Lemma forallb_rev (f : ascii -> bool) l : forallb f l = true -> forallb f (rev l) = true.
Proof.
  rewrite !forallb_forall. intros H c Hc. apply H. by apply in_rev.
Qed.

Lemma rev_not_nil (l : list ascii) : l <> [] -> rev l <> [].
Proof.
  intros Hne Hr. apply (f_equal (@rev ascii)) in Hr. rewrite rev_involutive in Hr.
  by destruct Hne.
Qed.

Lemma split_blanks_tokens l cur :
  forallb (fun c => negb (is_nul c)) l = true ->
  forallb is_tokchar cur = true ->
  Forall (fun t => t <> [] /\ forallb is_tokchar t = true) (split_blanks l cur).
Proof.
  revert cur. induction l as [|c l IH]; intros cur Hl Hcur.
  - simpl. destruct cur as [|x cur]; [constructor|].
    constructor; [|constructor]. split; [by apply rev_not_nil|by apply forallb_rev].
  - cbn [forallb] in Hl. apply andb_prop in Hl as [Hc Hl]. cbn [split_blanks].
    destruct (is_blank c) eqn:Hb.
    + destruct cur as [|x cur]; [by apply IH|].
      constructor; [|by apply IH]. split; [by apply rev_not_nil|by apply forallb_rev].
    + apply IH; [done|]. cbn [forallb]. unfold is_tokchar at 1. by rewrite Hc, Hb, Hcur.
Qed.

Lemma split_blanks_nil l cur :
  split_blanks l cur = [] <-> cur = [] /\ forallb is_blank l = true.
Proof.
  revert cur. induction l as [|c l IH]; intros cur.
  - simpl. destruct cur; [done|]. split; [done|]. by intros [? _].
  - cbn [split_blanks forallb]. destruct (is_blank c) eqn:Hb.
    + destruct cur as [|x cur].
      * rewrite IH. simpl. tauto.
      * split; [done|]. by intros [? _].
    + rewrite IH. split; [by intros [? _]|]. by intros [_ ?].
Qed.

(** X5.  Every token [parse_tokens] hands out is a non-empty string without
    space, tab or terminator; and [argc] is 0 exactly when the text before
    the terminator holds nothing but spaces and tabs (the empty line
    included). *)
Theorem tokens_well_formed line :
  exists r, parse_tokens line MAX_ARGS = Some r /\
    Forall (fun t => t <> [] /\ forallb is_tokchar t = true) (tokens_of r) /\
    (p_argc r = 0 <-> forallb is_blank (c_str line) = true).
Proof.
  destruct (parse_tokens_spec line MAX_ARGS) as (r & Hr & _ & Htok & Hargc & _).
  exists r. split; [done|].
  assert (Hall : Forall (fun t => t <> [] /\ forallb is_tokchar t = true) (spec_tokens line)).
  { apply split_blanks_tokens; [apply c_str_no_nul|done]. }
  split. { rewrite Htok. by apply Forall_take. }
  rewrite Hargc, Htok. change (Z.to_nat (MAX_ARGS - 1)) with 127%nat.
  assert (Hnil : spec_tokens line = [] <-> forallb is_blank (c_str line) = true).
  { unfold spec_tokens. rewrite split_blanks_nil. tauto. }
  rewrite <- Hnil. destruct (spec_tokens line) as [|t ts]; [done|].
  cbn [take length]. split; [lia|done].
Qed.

DIRECTIONS FOR THIS TASK> The string "constructor" shows up in some lines of the listing. Copy each such line.

FINISHED TASK>
  - simpl. destruct cur as [|x cur]; [constructor|].
    constructor; [|constructor]. split; [by apply rev_not_nil|by apply forallb_rev].
      constructor; [|by apply IH]. split; [by apply rev_not_nil|by apply forallb_rev].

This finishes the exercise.